* [YOUR OBJECTIVE]: Your reply should be made up of every line in the records below that holds the string "allocation".

[Saved entries]
====

Lemma params_set_keys (key : string) (f : string -> string) (ps : params_t) :
  map fst (params_set key f ps) =
    if existsb (String.eqb key) (map fst ps) then map fst ps
    else (map fst ps ++ [key])%list.
Proof.
  induction ps as [|[k g] t IH]; simpl; [reflexivity|].
  rewrite (String.eqb_sym key k).
  destruct (k =? key) eqn:E; simpl; [reflexivity|].
  rewrite IH. now destruct (existsb (String.eqb key) (map fst t)).
Qed.

Lemma param_fn_set (key : string) (f : string -> string) (ps : params_t) :
  param_fn (params_set key f ps) key = Some f.
Proof.
  induction ps as [|[k g] t IH]; simpl.
  - now rewrite String.eqb_refl.
  - destruct (k =? key) eqn:E; simpl; now rewrite E.
Qed.

Lemma param_fn_set_other (key k : string) (f : string -> string) (ps : params_t) :
  k <> key -> param_fn (params_set key f ps) k = param_fn ps k.
Proof.
  intros N. induction ps as [|[k' g] t IH]; simpl.
  - apply String.eqb_neq in N. now rewrite String.eqb_sym, N.
  - destruct (k' =? key) eqn:E; simpl.
    + apply String.eqb_eq in E. subst k'.
      apply String.eqb_neq in N. now rewrite String.eqb_sym, N.
    + now rewrite IH.
Qed.

(** X9.  [param] either raises the host's [SyntaxError] for the token
    or registers the substitution under the token's key: a key
    registered before keeps its place in the enumeration order and gets
    the new substitution, a new key goes last; every other substitution
    and everything else in the router stays as it was. *)
Theorem param_registers_in_place :
  forall (host : RegExpHost) (token matcher : string) (r : Router),
    let key := token_key token in
    match compile host key with
    | None =>
        param host token matcher r
        = Throw (SyntaxError ("Invalid regular expression: " ++ key))
    | Some re =>
        exists r',
          param host token matcher r = Ok r'
          /\ map fst (params r') =
               (if existsb (String.eqb key) (map fst (params r))
                then map fst (params r)
                else (map fst (params r) ++ [key])%list)
          /\ param_fn (params r') key
             = Some (fun str => replace_all host re str matcher)
          /\ (forall k, k <> key -> param_fn (params r') k = param_fn (params r) k)
          /\ set_params r' (params r) = r
    end.
Proof.
  intros host token matcher r key.
  rewrite param_unfold. fold key. unfold new_RegExp.
  destruct (compile host key) as [re|]; [|reflexivity].
  cbn [bind]. eexists. split; [reflexivity|]. cbn [params set_params].
  split; [apply params_set_keys|].
  split; [apply param_fn_set|].
  split; [intros k N; now apply param_fn_set_other|].
  now destruct r.
Qed.

Lemma is_method_set (self : Router) (ms : list string) (k : string) :
  is_method (set_method_names self ms) k = existsb (String.eqb k) ms.
Proof. reflexivity. Qed.

(** X10.  When [extend] runs through, the registered method names are
    those registered before together with the names given, and nothing
    else in the router has changed. *)
Theorem extend_registers_names :
  forall (ms : list string) (self self' : Router),
    extend ms self = (self', Normal) ->
    (forall k, is_method self' k = is_method self k || existsb (String.eqb k) ms)
    /\ set_method_names self' (_methods self) = self.
Proof.
  intros ms. induction ms as [|m ms IH]; intros self self' H; cbn [extend] in H.
  - injection H as <-. split.
    + intros k. simpl. now rewrite orb_false_r.
    + now destruct self.
  - destruct (existsb (String.eqb m) router_members); [discriminate|].
    apply IH in H as [Hk Hrest]. split.
    + intros k. rewrite Hk, is_method_set. cbn [existsb add_names].
      unfold is_method.
      destruct (existsb (String.eqb m) (_methods self)) eqn:E.
      * destruct (k =? m) eqn:Ekm; [|now rewrite orb_false_l].
        apply String.eqb_eq in Ekm. subst k. now rewrite E.
      * rewrite existsb_app. cbn [existsb]. now rewrite orb_false_r, orb_assoc.
    + destruct self' as [a1 a2 a3 a4 a5 a6 a7 a8 a9 a10 a11 a12 a13 a14],
               self as [b1 b2 b3 b4 b5 b6 b7 b8 b9 b10 b11 b12 b13 b14].
      unfold set_method_names in *.
      cbn [params routes methods scope _methods recurse async delimiter strict
           notfound resource every last _invoked] in *.
      injection Hrest as -> -> -> -> -> -> -> -> -> -> -> -> ->. reflexivity.
Qed.

(* ------------------------------------------------------------------ *)
(** ** Building the table: [insert] *)















(** X13.  At the root of the table, when the slot for the method holds a
    string, a number or a boolean, [insert] with a path that has no
    segment returns normally and changes nothing: the route is
    dropped. *)
Theorem root_insert_over_primitive_is_dropped :
  forall (r : Router) (method : string) (path : list string) (route : value)
         (ps : props),
    routes r = VObj ps ->
    filter nonempty path = [] ->
    (typeof (own ps method) = TString \/ typeof (own ps method) = TNumber
     \/ typeof (own ps method) = TBoolean) ->
    insert method path route r = (r, Normal).
Proof.
  intros r method path route ps Hr Hp Ht. unfold insert. rewrite Hp, Hr.
  cbn [insert_at insert_last part_falsy andb]. unfold merge_slot.
  destruct Ht as [-> | [-> | ->]]; rewrite <- Hr; now rewrite set_routes_same.
Qed.
(** * cpu_load.py: duty-cycle CPU load generator

    A shallow embedding of [src/cpu_load.py] and the properties of its
    worker loop, its coordinator ([main]) and its workload generator.

    Python floats are IEEE 754 binary64 numbers; they are modelled by the
    Standard Library's [spec_float] with precision 53 and maximal exponent
    1024, whose operations round to nearest, ties to even, as CPython's do. *)

From Stdlib Require Import ZArith List Bool String Ascii Lia.
From Stdlib Require Import Floats.SpecFloat.
Import ListNotations.
Local Open Scope Z_scope.

(** ** Binary64 arithmetic *)

Abbreviation float := spec_float.

Module F64.

Definition prec : Z := 53.
Definition emax : Z := 1024.

Definition add : float -> float -> float := SFadd prec emax.
Definition sub : float -> float -> float := SFsub prec emax.
Definition mul : float -> float -> float := SFmul prec emax.
Definition div : float -> float -> float := SFdiv prec emax.
Definition ltb : float -> float -> bool := SFltb.
Definition leb : float -> float -> bool := SFleb.
Definition valid : float -> bool := valid_binary prec emax.

(** [float.__bool__]: a float is falsy exactly when it compares equal to
    zero, so both zeros are falsy and NaN is truthy. *)
Definition truthy (x : float) : bool :=
  match x with
  | S754_zero _ => false
  | _ => true
  end.
(** An occurrence of the shape in [line] followed by text without period is
    an occurrence in [line] *)
Lemma occurs_at_suffix line suf pre d t q name rest :
  no_period suf ->
  occurs_at (line +:+ suf) pre d t q name rest <->
  exists rest', rest = rest' +:+ suf /\ occurs_at line pre d t q name rest'.
Proof.
  intros Hsuf. split.
  - intros (Heq & Hd & Ht & Hq & Hn).
    rewrite loot_line_period, <- !sapp_assoc in Heq.
    symmetry in Heq. apply sapp_split in Heq
      as [(k & Hline & Hrest)|(k & Hk & Ha & Hs)].
    + exists k. split; [exact Hrest|]. split; [|done].
      rewrite Hline, loot_line_period, <- !sapp_assoc. reflexivity.
    + exfalso. apply sapp_last_char in Ha as [k' ->]; [|exact Hk].
      unfold no_period in Hsuf. rewrite Hs, !string_forall_app in Hsuf.
      simpl in Hsuf. rewrite !andb_false_r in Hsuf. discriminate.
  - intros (rest' & -> & Heq & Hd & Ht & Hq & Hn). split; [|done].
    rewrite Heq. unfold loot_line. by rewrite !sapp_assoc.
Qed.

Lemma re_search_suffix line suf :
  no_period suf ->
  re_search LOG_LINE_RE (line +:+ suf) = re_search LOG_LINE_RE line.
Proof.
  intros Hsuf. destruct (re_search LOG_LINE_RE line) as [caps|] eqn:Hs.
  - apply search_Some_leftmost in Hs
      as (pre & d & t & q & name & rest & [Hocc Hleft] & ->).
    apply search_Some_leftmost. exists pre, d, t, q, name, (rest +:+ suf).
    split; [|reflexivity]. split.
    + apply occurs_at_suffix; [exact Hsuf|]. by exists rest.
    + intros pre' d' t' q' name' rest' Hocc'.
      apply occurs_at_suffix in Hocc' as (r' & _ & Hocc'); [|exact Hsuf].
      by apply Hleft in Hocc'.
  - apply search_None_no_shape. intros pre d t q name rest Hocc.
    apply occurs_at_suffix in Hocc as (r' & _ & Hocc); [|exact Hsuf].
    revert Hocc. by apply search_None_no_shape.
Qed.

(** X11. Text without a period at the end of a line, such as the newline that
    [readline] leaves there, changes nothing to what [parse_log_line]
    returns or raises. *)
Theorem parse_ignores_suffix_without_period (line suf : string) :
  no_period suf -> parse_log_line (line +:+ suf) = parse_log_line line.
Proof.
  intros Hsuf. unfold parse_log_line. by rewrite re_search_suffix.
Qed.

Lemma parse_ignores_suffix_without_period_witness :
  parse_log_line ("[24/11/25] [00:29:29]: You receive 5 Yang." +:+ String newline "")
  = parse_log_line "[24/11/25] [00:29:29]: You receive 5 Yang.".
Proof.
  apply parse_ignores_suffix_without_period. reflexivity.
Defined.
(** The [try { yield { event, data: JSON.parse(currentData) } } catch
    { yield { event, data: currentData } }] of lines 225-229 and
    249-253. *)
Definition emit (currentEvent currentData : text) : SSEEvent number :=
  match JSON_parse currentData with
  | Some v => mkSSEEvent currentEvent v
  | None => mkSSEEvent currentEvent (JStr currentData)
  end.

(** The events of a body. *)
Definition stream_events (chunks : list (list byte))
  : list (SSEEvent number) :=
  stream emit chunks.

(** [async *verifyClaimStream], from the response of [fetch] on. *)
Definition verifyClaimStream (response : Response) : Outcome number :=
  if negb (ok response) then
    let errorBody := text_ response in
    mkOutcome []
      (Some (txt "WebCite API error (" ++ Text.of_N (status response)
             ++ txt "): " ++ errorBody))
  else
    match body response with
    | None =>
        mkOutcome []
          (Some (txt "No response body received from streaming endpoint"))
    | Some chunks => mkOutcome (stream_events chunks) None
    end.
End Generator.

Arguments emit {number} JSON_parse currentEvent currentData.
Arguments stream_events {number} JSON_parse chunks.
Arguments verifyClaimStream {number} JSON_parse response.

End ApiClient.
Import ApiClient.

(* ================================================================== *)
(** * src/src/index.ts *)

Module Index.

(** What [collectStreamEvents] resolves to: [result] is [null] ([None]) or
    the final result. *)
Record Collected (number : Type) : Type := mkCollected {
  result : option (JSValue number);
  events : list (SSEEvent number)
}.
Arguments mkCollected {number} result events.
Arguments result {number} c.
Arguments events {number} c.

(** The variables of the assembling pass (lines 412-414 and
    [finalResult]). *)
Record Assembly (number : Type) : Type := mkAssembly {
  claimGroups : list (JSValue number);
  creditUsage : JSValue number;
  threadId : JSValue number;
  finalResult : option (JSValue number)
}.
Arguments mkAssembly {number} claimGroups creditUsage threadId finalResult.
Arguments claimGroups {number} a.
Arguments creditUsage {number} a.
Arguments threadId {number} a.
Arguments finalResult {number} a.

Section Collect.
Variable number : Type.
Variable num_truthy : number -> bool.
(** The number [0] and the operator [+]. *)
Variable num_zero : number.
Variable num_add : number -> number -> number.
(** [a + b] when an operand is not a number (string concatenation, NaN).
    The source throws TypeError when an operand cannot be made primitive (an
    object with an own [toString] property); the parameter has no such
    outcome, so what is stated of the sum of line 438 is stated for operands
    that are numbers. *)
Variable add_coerced : JSValue number -> JSValue number -> JSValue number.

(** [a + b]. *)
Definition js_add (a b : JSValue number) : JSValue number :=
  match a, b with
  | JNum x, JNum y => JNum (num_add x y)
  | _, _ => add_coerced a b
  end.

(** [!finalResult]. *)
Definition not_result (finalResult : option (JSValue number)) : bool :=
  match finalResult with
  | None => true
  | Some v => negb (truthy num_truthy v)
  end.

(** The test of line 403 on the event kind. *)
Definition final_kind (e : SSEEvent number) : bool :=
  Text.eqb (event e) (txt "complete") || Text.eqb (event e) (txt "result")
  || Text.eqb (event e) (txt "done").
(** C4. Let a request pass the intake with normalised list [norm], let the
    identifiers of the catalog be unique, and let [i] be an item of
    [norm].  Whatever the price map holds, the resolved unit price is the
    entry found under the identifier of [i] when that entry is a finite
    number, and otherwise the client-submitted snapshot when that is
    finite, and otherwise 0.  The fetched entries are the catalog entries
    whose non-empty identifier is the identifier of some item.  If a
    fetched entry carries the identifier of [i], the resolved unit price
    is its catalog price, whatever the snapshot; if none does, it is the
    snapshot when finite and 0 otherwise.  The price stored on the order
    item of [i] is that same resolved price, and the item is among the
    submitted ones.  Whether or not identifiers matched, an order the
    store takes is answered with status 200. *)
Theorem unit_price_resolution (accepts : OrderData -> bool) (body : value)
  (db : Db) (c p pm g : string) (norm : list NormItem) (i : NormItem) :
  intake body = Ok (c, p, pm, g, norm) ->
  In i norm ->
  NoDup (map product_id (products db)) ->
  (forall priceMap,
     (forall x, priceMap_at priceMap (productId i) = VNum x ->
        num_isFinite x = true -> unit_price priceMap i = x) /\
     (Number_isFinite (priceMap_at priceMap (productId i)) = false ->
      unit_price priceMap i =
        if num_isFinite (priceSnap i) then priceSnap i else zero)) /\
  (forall q, In q (fetched db norm) <->
     In q (products db) /\ product_id q <> "" /\
     exists j, In j norm /\ productId j = product_id q) /\
  (forall q, In q (fetched db norm) -> product_id q = productId i ->
     unit_price (priceMap_of db norm) i = num_of_Z (product_price q)) /\
  ((forall q, In q (fetched db norm) -> product_id q <> productId i) ->
     unit_price (priceMap_of db norm) i =
       if num_isFinite (priceSnap i) then priceSnap i else zero) /\
  item_price (make_item (priceMap_of db norm) i) =
    unit_price (priceMap_of db norm) i /\
  In (make_item (priceMap_of db norm) i)
    (items (submitted db c p pm g norm)) /\
  (accepts (submitted db c p pm g norm) = true ->
   status (fst (checkout accepts body db)) = 200%nat).
Proof.
  intros Hin Hi Hnd.
  assert (Hnd' : NoDup (map product_id (fetched db norm)))
    by now apply findMany_NoDup.
  split; [ intros priceMap; apply unit_price_cases | ].
  split; [ intros q; apply fetched_In | ].
  split; [ intros q Hq E; now apply unit_price_matched | ].
  split; [ intros H; now apply unit_price_unmatched | ].
  split; [ apply stored_price_unit | ].
  split.
  - unfold submitted, make_order. cbn [items]. now apply in_map.
  - intros Hacc.
    assert (Hne : norm <> []) by (intros ->; destruct Hi).
    now rewrite (checkout_accepted _ _ _ _ _ _ _ _ Hin Hne Hacc).
Qed.

Lemma unit_price_resolution_witness :
  unit_price
    (priceMap_of demo_db
       [ {| productId := "p2"; qty := one; priceSnap := one |} ])
    {| productId := "p2"; qty := one; priceSnap := one |}
  = num_of_Z 40.
Proof.
  refine
    (proj1
       (proj2
          (proj2
             (unit_price_resolution accept_all payload_underpriced demo_db
             "ADMU" "Gate 2.5" "gcash" ""
             [ {| productId := "p2"; qty := one; priceSnap := one |} ]
                {| productId := "p2"; qty := one; priceSnap := one |}
                _ _ _)))
       {| product_id := "p2"; product_price := 40 |} _ _).
  - reflexivity.
  - left. reflexivity.
  - repeat constructor. simpl. intros [].
  - left. reflexivity.
  - reflexivity.
Defined.

(** ** The header fields and the intake *)

Lemma ToString_primitive (v : value) :
  primitive v = true -> exists s, ToString v = Ok s.
Proof.
  destruct v as [ | | [ | ] | n | s | l | fields ]; simpl;
    try discriminate; eauto.
Qed.

Lemma header_primitive (body : value) (k dflt : string) :
  primitive (get_opt body k) = true -> exists s, header body k dflt = Ok s.
Proof.
  intros H. unfold header, toString, or_else.
  destruct (truthy (get_opt body k)); now apply ToString_primitive.
Qed.

Lemma headers_primitive (body : value) :
  (forall k, In k header_fields -> primitive (get_opt body k) = true) ->
  exists h, headers body = Ok h.
Proof.
  intros H. unfold headers.
  destruct (header_primitive body "campus" "ADMU") as [c ->];
    [ apply H; simpl; tauto | ].
  destruct (header_primitive body "pickup" "Gate 2.5") as [p ->];
    [ apply H; simpl; tauto | ].
  destruct (header_primitive body "paymentMethod" "gcash") as [pm ->];
    [ apply H; simpl; tauto | ].
  destruct (header_primitive body "gcashNumber" "") as [g ->];
    [ apply H; simpl; tauto | ].
  simpl. eauto.
Qed.
(** * A Memory Library: regions, buffers, tokenizers and the base64 codec

    A shallow embedding of the C sources of a-memory-library
    (aml_pool.c, impl/aml_buffer.h) together with proofs of the properties
    its specification states.

    Conventions.
    - A byte ([char], [unsigned char]) is a [Z] in [0, 256).
    - A C array is a [list Z] whose length is the size of the allocation;
      a store goes through [store], which fails outside the allocation.
    - A C string is read from an array with [cstring]: the bytes before the
      first NUL.
    - [size_t] is 64 bits wide; arithmetic on [size_t] fields is written with
      [sz], the reduction modulo 2^64.  Indices into in-memory arrays are
      [nat]: they are bounded by the length of the list they index.
    - Freshly allocated memory is not initialised: it is filled with the
      byte [junk], a parameter of every function that allocates.
    - Undefined behaviour (a store outside an allocation, the release of a
      pointer that was not allocated) and [abort()] are the result [None].
    - The target is little-endian. *)

From Stdlib Require Import String Ascii.
From Stdlib Require Import ZArith List Lia Bool Arith Zbitwise ZifyNat.
Import ListNotations.
Open Scope Z_scope.

(** ** Bytes, arrays and C strings *)

Definition is_byte (b : Z) : Prop := 0 <= b < 256.

Definition is_byteb (b : Z) : bool := (0 <=? b) && (b <? 256).

(** [size_t] arithmetic: reduction modulo 2^64. *)
Definition sz (x : Z) : Z := x mod 2 ^ 64.

(** [uint32_t] arithmetic: reduction modulo 2^32. *)
Definition u32 (x : Z) : Z := x mod 2 ^ 32.

(** [a[i] = v] without the bounds check (no effect outside the array). *)
Fixpoint upd (a : list Z) (i : nat) (v : Z) : list Z :=
  match a, i with
  | [], _ => []
  | _ :: t, O => v :: t
  | x :: t, S i' => x :: upd t i' v
  end.

(** [a[i] = v]: [None] when [i] is outside the allocation. *)
Definition store (a : list Z) (i : nat) (v : Z) : option (list Z) :=
  if (i <? length a)%nat then Some (upd a i v) else None.

(** [a[i]], reading 0 outside (never relied upon). *)
Definition load (a : list Z) (i : nat) : Z := nth i a 0.

(** The bytes of the C string that starts at the head of [a]. *)
Fixpoint cstring (a : list Z) : list Z :=
  match a with
  | [] => []
  | c :: t => if c =? 0 then [] else c :: cstring t
  end.

(** [strlen]. *)
Definition strlen (a : list Z) : nat := length (cstring a).

(** A string literal as bytes (without its terminator). *)
Definition bytes_of_string (s : string) : list Z :=
  map (fun c => Z.of_nat (nat_of_ascii c)) (list_ascii_of_string s).

(** ** Base64 codec (aml_pool.c) *)

Module Base64.

(** [static const char b64_table[65]]. *)
Definition b64_table : list Z :=
  bytes_of_string
    "ABCDEFGHIJKLMNOPQRSTUVWXYZabcdefghijklmnopqrstuvwxyz0123456789+/"%string.

(** [static const unsigned char b64_dec_table[256]], row by row. *)
Definition b64_dec_table : list Z :=
  (*   0- 15 *) [255;255;255;255;255;255;255;255; 255;255;255;255;255;255;255;255] ++
  (*  16- 31 *) [255;255;255;255;255;255;255;255; 255;255;255;255;255;255;255;255] ++
  (*  32- 47 *) [255;255;255;255;255;255;255;255; 255;255;255; 62;255;255;255; 63] ++
  (*  48- 63 *) [ 52; 53; 54; 55; 56; 57; 58; 59;  60; 61;255;255;255;255;255;255] ++
  (*  64- 79 *) [255;  0;  1;  2;  3;  4;  5;  6;   7;  8;  9; 10; 11; 12; 13; 14] ++
  (*  80- 95 *) [ 15; 16; 17; 18; 19; 20; 21; 22;  23; 24; 25;255;255;255;255;255] ++
  (*  96-111 *) [255; 26; 27; 28; 29; 30; 31; 32;  33; 34; 35; 36; 37; 38; 39; 40] ++
  (* 112-127 *) [ 41; 42; 43; 44; 45; 46; 47; 48;  49; 50; 51;255;255;255;255;255] ++
  (* 128-255 *) repeat 255 128.

(** The padding character ['=']. *)
Definition PAD : Z := 61.

Section Codec.

(** Content of uninitialised pool memory. *)
Variable junk : Z.

(** [aml_pool_alloc(pool, n)] as seen by the codec: [n] fresh bytes. *)
Definition pool_bytes (n : nat) : list Z := repeat junk n.

(** The four stores of one iteration of the encoding loop:
    [encoded[j++] = b64_table[(triple >> 18) & 0x3F]] and so on. *)
Definition encode_quad (encoded : list Z) (j : nat) (triple : Z)
  : option (list Z) :=
  match store encoded j (load b64_table (Z.to_nat (Z.land (Z.shiftr triple 18) 63))) with
  | None => None
  | Some e1 =>
  match store e1 (j + 1) (load b64_table (Z.to_nat (Z.land (Z.shiftr triple 12) 63))) with
  | None => None
  | Some e2 =>
  match store e2 (j + 2) (load b64_table (Z.to_nat (Z.land (Z.shiftr triple 6) 63))) with
  | None => None
  | Some e3 =>
    store e3 (j + 3) (load b64_table (Z.to_nat (Z.land triple 63)))
  end end end.

(** [uint32_t triple = (octet_a << 16) | (octet_b << 8) | octet_c]. *)
Definition triple_of (a b c : Z) : Z :=
  u32 (Z.lor (Z.lor (u32 (Z.shiftl a 16)) (u32 (Z.shiftl b 8))) c).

====

* [SOLUTION FOR THIS EXERCISE]:
    - A C array is a [list Z] whose length is the size of the allocation;
      a store goes through [store], which fails outside the allocation.
    - Undefined behaviour (a store outside an allocation, the release of a
(** [a[i] = v]: [None] when [i] is outside the allocation. *)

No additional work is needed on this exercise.